893.51/6–745

Memorandum by the Secretary of the Treasury ( Morgenthau ) to the Chinese Minister for Foreign Affairs ( Soong )

1. This memorandum does not deal with the questions of textiles and trucks which were included in the program which was presented to this Government. The urgency of China’s need for these items and their bearing upon inflation are recognized. They are omitted because our supply authorities are in the process of making an over-all determination of requirements and supplies and are not yet in a position to make a decision respecting China’s requests.

2. We are agreed that any program to stabilize the currency and to check inflation should comprise a broad series of measures in the following categories:

(a)
Monetary and banking rehabilitation.
(b)
Foreign exchange stabilization.
(c)
Fiscal and administrative reforms.
(d)
Increase of supplies and improvement in their distribution.

3. We are anxious to give full support to an effective anti-inflationary program for China. It is therefore recommended that a Currency Stabilization Fund of $500 million be constituted for this purpose from the remaining $240 million of the United States loan to China [Page 1082] and from China’s existing dollar balances. Such an allocation of this remainder of the United States loan would be in strict accordance with the spirit and the letter of the 1942 financial agreement.55 The Fund would be set aside with firm mutual commitment on the part of China and the United States as to its purpose and availability.

It is envisaged that the uses to which this Currency Stabilization Fund would be put would be part of a broad concerted program for combating inflation and for currency stabilization and these uses would be subject to joint agreement. The time at which the Fund’s operations would start would be discussed at a later date.

The Treasury stands ready to advise and consult with the Chinese Government on the content and timing of such anti-inflationary and stabilization program. We are strongly of the opinion that the initiation of a Currency Stabilization Fund would strengthen the financial position of the Chinese Government and would inspire confidence both at home and abroad in its future economic and financial stability. The existence of such a fund would give the Chinese people a real sense of security with respect to their ability to cope with their grave problems of reconstruction.

It should be noted that this proposal relates to only one portion of the foreign exchange assets presently available to China and that it would leave a relatively large amount of dollar exchange for helpful intermediate measures and for meeting China’s current foreign exchange requirements.

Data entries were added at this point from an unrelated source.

Lemma client_step_refines os readers values o values' obs :
  own_inv os readers values -> value_step values o = Some (values', obs) ->
  exists os' readers', client_step (os, readers) o = Some (os', readers', obs) /\
    own_inv os' readers' values'.
Proof.
  intros Hi Hv. destruct o as [id outcome|dst src|dst src|id|id]; [by eapply construct_refines| | | |];
    cbn in *; minv Hv; destruct (own_lookup_r _ _ _ Hi _ _ E) as (h & Hh & Howns); rewrite Hh;
    cbn [mbind option_bind].
  - destruct (values !! dst) eqn:Ed; [done|]. pose proof (own_lookup_None _ _ _ Hi dst Ed) as Hd.
    rewrite Hd. simplify_eq. destruct h as [hd hs ho]. eexists _, _. split; [done|].
    eapply transfer; [done|done|done|congruence|]. intros h'. congruence.
  - minv Hv. destruct (own_lookup_r _ _ _ Hi _ _ E0) as (h0 & Hh0 & Howns0). rewrite Hh0.
    cbn [mbind option_bind]. unfold move_assign. destruct (decide (dst = src)) as [->|Hne].
    + rewrite bool_decide_eq_true_2 by done. cbn [mbind option_bind]. simplify_eq.
      eexists _, _. split; [done|]. by rewrite insert_insert_eq, insert_id.
    + rewrite bool_decide_eq_false_2 by done.
      destruct (reset_spec os readers values Hi dst h Hh) as (os' & -> & Hi'). cbn [mbind option_bind].
      simplify_eq. eexists _, _. split; [done|]. destruct h0 as [hd hs ho].
      pose proof (transfer os' _ _ Hi' src dst (MkHandle hd hs ho) x0) as Ht.
      rewrite !(insert_insert_ne _ dst src), !insert_insert_eq in Ht by done.
      rewrite !lookup_insert_ne in Ht by done. rewrite !(insert_insert_ne _ dst src) by done.
      apply Ht; [done|done|done|]. intros h'. rewrite lookup_insert_eq. by intros [= <-].
  - minv Hv. simplify_eq. destruct Howns as [Hd Hs]. unfold next_raw. rewrite Hd. cbn [mbind option_bind].
    rewrite E0. cbn [mbind option_bind]. eexists _, _. split; [done|].
    destruct (next_raw_fields _ _ _ E0). by eapply add_read.
  - simplify_eq. unfold destruct_reader. destruct (reset_spec os readers values Hi id h Hh) as (os' & -> & Hi').
    cbn [mbind option_bind]. eexists _, _. split; [done|].
    pose proof (drop_null os' _ _ Hi' id null_handle ltac:(apply lookup_insert_eq) eq_refl) as Hd.
    by rewrite !delete_insert_eq in Hd.
Qed.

4. We believe that the Chinese Government should terminate the program of forward sales of gold. As you know, the U. S. Treasury was not consulted when this program was initiated. In view of the difficulties of shipping gold, the limited effects of sales upon price rises in China, the public criticism of such sales and the desirability of using foreign exchange resources to achieve maximum effects, this program is ill-advised.

5. The Treasury will endeavor, as in the past, to make available limited quantities of gold for shipment to China during the next few months, having due regard to the need for restricting gold shipments where these endanger lives or use scarce transport facilities. However, in consideration of points 2 and 3 above, it is believed that further shipments should be financed out of foreign exchange assets other than those proposed to be earmarked for currency stabilization.

6. China should investigate and cancel sales to speculators and illicit purchasers and insure that only bona fide purchasers will receive such gold as is available. If gold arrivals are still not sufficient to meet [Page 1083] past commitments, it is suggested that China may offer to place dollar credits (at about $35 per ounce) for the time being from her existing assets to the accounts of purchasers of gold to whom she cannot temporarily make delivery.

7. It is most unfortunate that the impression has arisen in the United States that the $200 million of U. S. dollar certificates and bonds and the gold sold in China have gone into relatively few hands with resultant large individual profits and have failed to be of real assistance to the Chinese economy.

  1. Signed at Washington, March 21, 1942, Department of State Bulletin, March 28, 1942, p. 263; or Department of State, United States Relations With China (Washington, Government Printing Office, 1949), p. 510.